The Year Without Summer: 1816 and the Volcano That Darkened the World and Changed History

Oct 13, 2014 19:34

The Year Without Summer: 1816 and the Volcano That Darkened the World and Changed History - William K. Klingaman & Nicholas P. Klingaman

Non-Fiction
Pages: 352

1816 is best known as 'The Year Without Summer', the year a volcanic eruption in Indonesia affected weather patterns the world over, resulting in catastrophic droughts, floods, unseasonable snows and frosts. It was the summer that gave birth to Mary Shelley's Frankenstein and Turner's dramatic paintings of vivid red sunsets. It was also the summer that destroyed harvests and caused untold deaths through famine and privation.

This book is more than just a meteorological history of the world in the year 1816. In fact, it could hardly be that at all, as records simply do not exist for more than a handful of countries. But for those countries - mostly Great Britain, Ireland, France, Germany, Italy, Switzerland and the United States - it is a fascinating snapshot of life in 1816 and how those countries coped with a disaster they could hardly understand.
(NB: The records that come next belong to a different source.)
(** C10. For a polygon with more than [target_points] coordinates, the
    first pass is made at the tolerance [1e-10] before the condition of the
    loop is evaluated; when that pass leaves at most 780 coordinates no step
    of the loop is taken and the function returns the result of that pass
    with the tolerance [1e-10], which is positive. The cell
    [simplification_info] for this tolerance is the summary, whatever the
    two counts, equal or not, and so is the cell of the row the pipeline
    emits for such a polygon. *)
Theorem first_pass_suffices (geom : geometry) (target_points max_iterations : Z) :
  target_points < total_coords_count geom →
  total_coords_count (simplify geom tol0 true) ≤ 780 →
  search_init simplify geom = mkState (simplify geom tol0 true) tol0 0 ∧
  (∀ st' : search_state,
     ¬ search_step simplify geom target_points max_iterations
         (search_init simplify geom) st') ∧
  adaptive_polygon_simplify simplify geom target_points max_iterations =
  Ok (simplify geom tol0 true, tol0, total_coords_count geom,
      total_coords_count (simplify geom tol0 true)) ∧
  (tol0 == 1 / inject_Z (10 ^ 10))%Q ∧ (0 < tol0)%Q ∧
  (∀ o n : Z,
     simplification_info tol0 o n =
     (str o ++ "→" ++ str n ++ " points (tolérance=1e-10)")%string) ∧
  (target_points = default_target_points →
   ∀ (d : gmap string json) (out : outputs),
   ∃ (row : gmap string json) (feat : json),
     on_poly (JDict d) geom out =
     Ok (mkOutputs (all_records out ++ [row]) (simplified_features out ++ [feat])) ∧
     row !! "simplification_info" =
     Some (JString (str (total_coords_count geom) ++ "→" ++
                    str (total_coords_count (simplify geom tol0 true)) ++
                    " points (tolérance=1e-10)")%string)).
Proof.
  intros Hcount Hpass.
  assert (∀ mi, loop_cond mi (search_init simplify geom) = false) as Hcond.
  { intros mi. apply loop_cond_false. left. exact Hpass. }
  assert (∀ tp mi, tp < total_coords_count geom →
            adaptive_polygon_simplify simplify geom tp mi =
            Ok (simplify geom tol0 true, tol0, total_coords_count geom,
                total_coords_count (simplify geom tol0 true))) as Hresult.
  { intros tp mi Htp. unfold adaptive_polygon_simplify.
    destruct (Z.leb_spec (total_coords_count geom) tp); [lia|].
    destruct (Z.to_nat mi); simpl; by rewrite Hcond. }
  assert (∀ o n, simplification_info tol0 o n =
            (str o ++ "→" ++ str n ++ " points (tolérance=1e-10)")%string) as Hinfo.
  { intros o n. unfold simplification_info.
    replace (Qltb 0 tol0) with true by (vm_compute; reflexivity).
    replace (format_0e tol0) with "1e-10"%string by (vm_compute; reflexivity).
    reflexivity. }
  split; [done|]. split.
  { intros st' [Hc _]. by rewrite Hcond in Hc. }
  split; [by apply Hresult|]. split; [done|]. split; [done|]. split; [exact Hinfo|].
  intros -> d out. eexists _, _.
  split; [apply poly_body_dict; by apply Hresult|].
  by rewrite lookup_insert_eq, Hinfo.
Qed.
It is only relatively recently that scientists have come to understand definitely how volcanic eruptions and the dust thrown into the stratosphere can cause changes to the weather; in 1816 the unseasonable weather was blamed on earthquakes, sunspots, disruptions to the earth's 'electrical fluid' and, inevitably, God. A volcanic eruption in a country most people had never heard of had a direct impact on millions of lives - death and disease, political unrest and civil disobedience, charity and government legislation, all were affected the eruption of Mount Tambora, particularly in a Europe just emerging from the shadow of the Napoleonic Wars.

Parts were a tad repetitive; without sounding callous, when you've read about disastrous harvests in Vermont, to read about the same thing in New Hampshire, and Maine, and New York, and Ohio, and Rhode Island, is a little tedious. But I understand that to a certain extent such repetition is necessary, to demonstrate just how widespread the devastation truly was. So I thoroughly enjoyed this book, more than I expected to.